Rapid detection of the HIV type 1 reverse transcriptase codon T215Y by reverse transcription-polymerase chain reaction with fluorogenic probes.

Early detection of viral mutations, particularly those mutations associated with cross-resistance to antiretroviral drugs, is critical both for understanding the mechanism of drug resistance and for the clinical management of patients infected with HIV-1. One of the frequently observed mutations in the HIV-1 reverse transcriptase (RT)-coding region is ACC --> TAC at codon 215, resulting in a change of wild-type threonine (T) to tyrosine (Y); this mutation has been associated with decreased phenotypic susceptibility to zidovudine (ZDV).
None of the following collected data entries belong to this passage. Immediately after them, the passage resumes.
(** Saving keeps the timestamps ordered, provided the instance still carries
    its row's creation time and the save writes [updated_at]. *)
Lemma save_stamps uf i i' w w' :
  stamps_inv w -> save_outcome uf i i' w w' -> saved uf "updated_at" = true ->
  (forall pk r, i_pk i = Some pk -> w_db w !! (i_model i, pk) = Some r ->
     i_attrs i !! "created_at" = r !! "created_at") ->
  stamps_inv w'.
Proof.
  intros Hi Hs Huf Hc. destruct Hs as [pk r t Hpk Hr Hi' Ht Htk Hdb|pk n1 n2 Hpk Hr Hi' Hn1 Hn2 Hdb].
  - eapply stamps_inv_upd; [done|done|exact Hdb|]. intros H1 H2. simpl in *.
    destruct (Hi _ _ Hr H1 H2) as (a & b & Ha & Hb & Hab). simpl in *.
    rewrite !write_cols_lookup, !bool_decide_eq_true_2, Huf by done.
    rewrite Hi'. rewrite stamped_lookup by done. rewrite (Hc pk r Hpk Hr), Ha.
    unfold stamped, has_field. rewrite Huf, bool_decide_eq_true_2 by done. simpl. row_simpl.
    exists a, t. split_and!; [by destruct (saved uf "created_at")|done| |].
    + subst t. lia.
    + subst t. by apply dj_clock_mono.
  - eapply stamps_inv_upd; [done| |exact Hdb|]; [lia|]. intros H1 H2. simpl in *.
    rewrite !write_cols_lookup, !bool_decide_eq_true_2 by done. cbn [andb].
    rewrite stamped_lookup by done. unfold stamped, has_field.
    rewrite !(bool_decide_eq_true_2 (_ ∈ (m_fields (dj_schema (i_model i))).*1)) by done.
    cbn [andb i_model i_set i_attrs]. row_simpl. cbn [or_else].
    eexists _, _. split_and!; [done|done|by apply dj_clock_mono; lia|by apply dj_clock_mono; lia].
Qed.

Lemma deactivated_stamps m u t r :
  deactivated m u t r !! "created_at" = r !! "created_at" /\
  deactivated m u t r !! "updated_at" = Some (VInt t).
Proof.
  unfold deactivated. destruct u; [destruct (has_field _ _ _)|]; by row_simpl.
Qed.

Lemma cascade_rels_stamps rels cur u w res w' :
  stamps_inv w -> cascade_rels rels cur u w = (res, w') -> stamps_inv w'.
Proof.
  revert w res. induction rels as [|rel rels IH]; intros w res Hi; simpl.
  { run_act. by intros [= <- <-]. }
  destruct (_ || _); [by apply IH|]. destruct (rel_one_to_one rel); [by run_act; intros [= <- <-]|].
  run_act. destruct (negb _).
  { intros [= <- <-]. eapply stamps_inv_same; [done| |done]. simpl. lia. }
  match goal with |- context [cascade_rels rels cur u ?W] => set (w1 := W) end.
  assert (Hw1 : stamps_inv w1).
  { intros k r. unfold w1. simpl. rewrite related_update_lookup. intros Hk.
    destruct (w_db w !! k) as [r0|] eqn:E; [|done]. simpl in Hk. injection Hk as <-.
    specialize (Hi k r0 E). destruct (is_child rel cur k r0); [|eapply stamps_ok_mono; [|done]; lia].
    intros H1 H2. destruct (Hi H1 H2) as (a & b & Ha & Hb & Hab).
    destruct (deactivated_stamps k.1 u (dj_clock (w_ticks w)) r0) as [-> ->].
    exists a, (dj_clock (w_ticks w)). split_and!; [done|done|lia|]. apply dj_clock_mono. lia. }
  destruct (cascade_rels rels cur u w1) as [[ch|e] w2] eqn:E; intros [= <- <-]; by eapply IH.
Qed.

Lemma cascade_loop_stamps svc fuel Q u w res w' :
  stamps_inv w -> cascade_loop svc fuel Q u w = (res, w') -> stamps_inv w'.
Proof.
  revert Q w res. induction fuel as [|fuel IH]; intros [|[x n] Q] w res Hi; simpl;
    try (by run_act; intros [= <- <-]).
  destruct (_ <=? n).
  - unfold modify, mbind, act_bind. apply IH. eapply stamps_inv_same; [done| |done]. done.
  - unfold mbind, act_bind.
    destruct (cascade_rels _ _ _ _) as [[ch|e] w1] eqn:E; apply cascade_rels_stamps in E; try done.
    + by apply IH.
    + by intros [= <- <-].
Qed.

Lemma cascade_stamps svc root u w res w' :
  stamps_inv w -> cascade_soft_delete_bfs svc root u w = (res, w') -> stamps_inv w'.
Proof.
  intros Hi. unfold cascade_soft_delete_bfs, get_state. unfold mbind, act_bind.
  destruct (cascade_loop _ _ _ _ _) as [[o|e] w1] eqn:E; apply cascade_loop_stamps in E; try done.
  - destruct o; run_act; by intros [= <- <-].
  - by intros [= <- <-].
Qed.

(** A constructed instance holds what the data gives, or the default. *)
Lemma construct_ok m (d : data) w i w' :
  construct m d w = (Ok i, w') ->
  w' = w /\ i_model i = m /\ exists d', d' ≡ₚ d /\
    forall f, i_attrs i !! f = or_else (given m f d') ((list_to_map (m_fields (dj_schema m)) : row) !! f).
Proof.
  unfold construct. destruct (List.partition _ d) as [named others] eqn:E1.
  destruct (List.partition _ others) as [known unknown] eqn:E2.
  apply partition_perm in E1, E2. rewrite bind_ok. intros (i0 & w0 & Hs & Hr).
  unfold lift_result in Hs. injection Hs as (Hm & Hl)%set_attrs_ok <-.
  destruct unknown; [|done]. unfold mret, act_ret in Hr. injection Hr as <- <-. split_and!; [done|done|].
  exists (named ++ known). split; [|done]. rewrite app_nil_r in E2. by rewrite E2.
Qed.

Lemma construct_plain m (d : data) w i w' :
  NoDup d.*1 -> Forall plain d.*1 -> construct m d w = (Ok i, w') ->
  w' = w /\ i_model i = m /\
  forall f, i_attrs i !! f = or_else (od_get f d) ((list_to_map (m_fields (dj_schema m)) : row) !! f).
Proof.
  intros Hnd Hp (-> & Hm & d' & Hd & Hl)%construct_ok. split_and!; [done|done|]. intros f.
  rewrite Hl, given_plain, (od_get_perm d' d); rewrite ?Hd; done.
Qed.

Lemma constructed_pk m (d : data) w i w' :
  given m "id" d = None -> construct m d w = (Ok i, w') -> w' = w /\ i_pk i = None /\ i_model i = m.
Proof.
  intros Hid (-> & Hm & d' & Hd & Hl)%construct_ok. split_and!; [done| |done]. unfold i_pk. rewrite Hl.
  assert (given m "id" d' = None) as -> by (apply given_None; rewrite Hd; by apply given_None).
  rewrite (not_elem_of_list_to_map_1 _ _ (dj_schema_id m)). done.
Qed.

Lemma audit_dict_id m (d : data) u : given m "id" d = None -> given m "id" (apply_audit_dict d u true) = None.
Proof.
  intros Hid. unfold apply_audit_dict, stamp_dict, od_setdefault. destruct u; [|done].
  destruct (truthy p); [|done]. destruct (od_mem _ _) eqn:Em; [done|].
  assert (od_get "created_by" d = None) as Hn by (unfold od_mem in Em; by destruct (od_get _ d)).
  cbn [audit_field]. rewrite given_None in *. rewrite od_set_new by done. apply Forall_app. split; [done|].
  apply Forall_singleton. cbn [fst]. by destruct (plain_column m "created_by" VNone) as [-> _].
Qed.

Lemma create_stamps svc (d : data) u w res w' :
  quiet svc -> given (model svc) "id" d = None -> stamps_inv w -> create svc d u w = (res, w') -> stamps_inv w'.
Proof.
  intros Hq Hid Hi. unfold create. destruct res as [i'|e]; [|by intros ->%atomic_rollback].
  rewrite atomic_ok, bind_ok. intros (d1 & w1 & Hp & Hr).
  rewrite (q_pre_create _ Hq) in Hp. injection Hp as <- <-.
  rewrite bind_ok in Hr. destruct Hr as (i & w1 & Hc & Hr).
  apply constructed_pk in Hc as (-> & Hpk & _); [|by apply audit_dict_id].
  rewrite bind_ok in Hr. destruct Hr as (i1 & w1 & Hs%save_ok & Hr).
  rewrite (q_post_create _ Hq) in Hr. injection Hr as <- <-.
  eapply save_stamps; [done|exact Hs|done|]. intros pk r Hpk'. congruence.
Qed.

Lemma update_stamps svc pk (d : data) u ao w res w' :
  quiet svc -> given (model svc) "id" d = None -> given (model svc) "created_at" d = None -> stamps_inv w ->
  update svc pk d u ao w = (res, w') -> stamps_inv w'.
Proof.
  intros Hq Hid Hc Hi Hu. apply update_outcome in Hu; [|done].
  destruct res as [[i'|]|e]; [|by destruct Hu as [-> _]|by subst].
  destruct Hu as (i & (r & Hr & -> & Ha)%first_by_pk_Some & ic & (Hm & Hset)%set_attrs_ok & Hs).
  cbn [i_model i_attrs load] in Hm, Hset.
  eapply save_stamps; [done|exact Hs|done|]. intros pk' r' Hpk' Hr'.
  rewrite audit_instance_model, Hm in Hr'. unfold i_pk in Hpk'.
  rewrite audit_instance_lookup, Hset in Hpk' |- * by done. rewrite Hid in Hpk'. rewrite Hc.
  cbn in Hpk' |- *. revert Hpk'. row_simpl. intros [= <-]. simplify_eq. done.
Qed.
We describe a technique for the detection of the T215Y mutation using reverse transcription-polymerase chain reaction (RT-PCR) amplification of viral sequences and a 5' nuclease assay requiring fluorogenic probes. In addition to detecting the presence of the ACC --> TAC mutation at codon 215, this assay provides an increased ability to detect low levels of mutant species in a mixed population, relative to conventional sequencing. Further advantages of this technique include the rapid and high-throughput nature of the assay, the accuracy of the assay relative to conventional DNA sequencing, and the convenience of combining RT-PCR virus amplification with the allelic discrimination assay, without the need for purification of PCR products.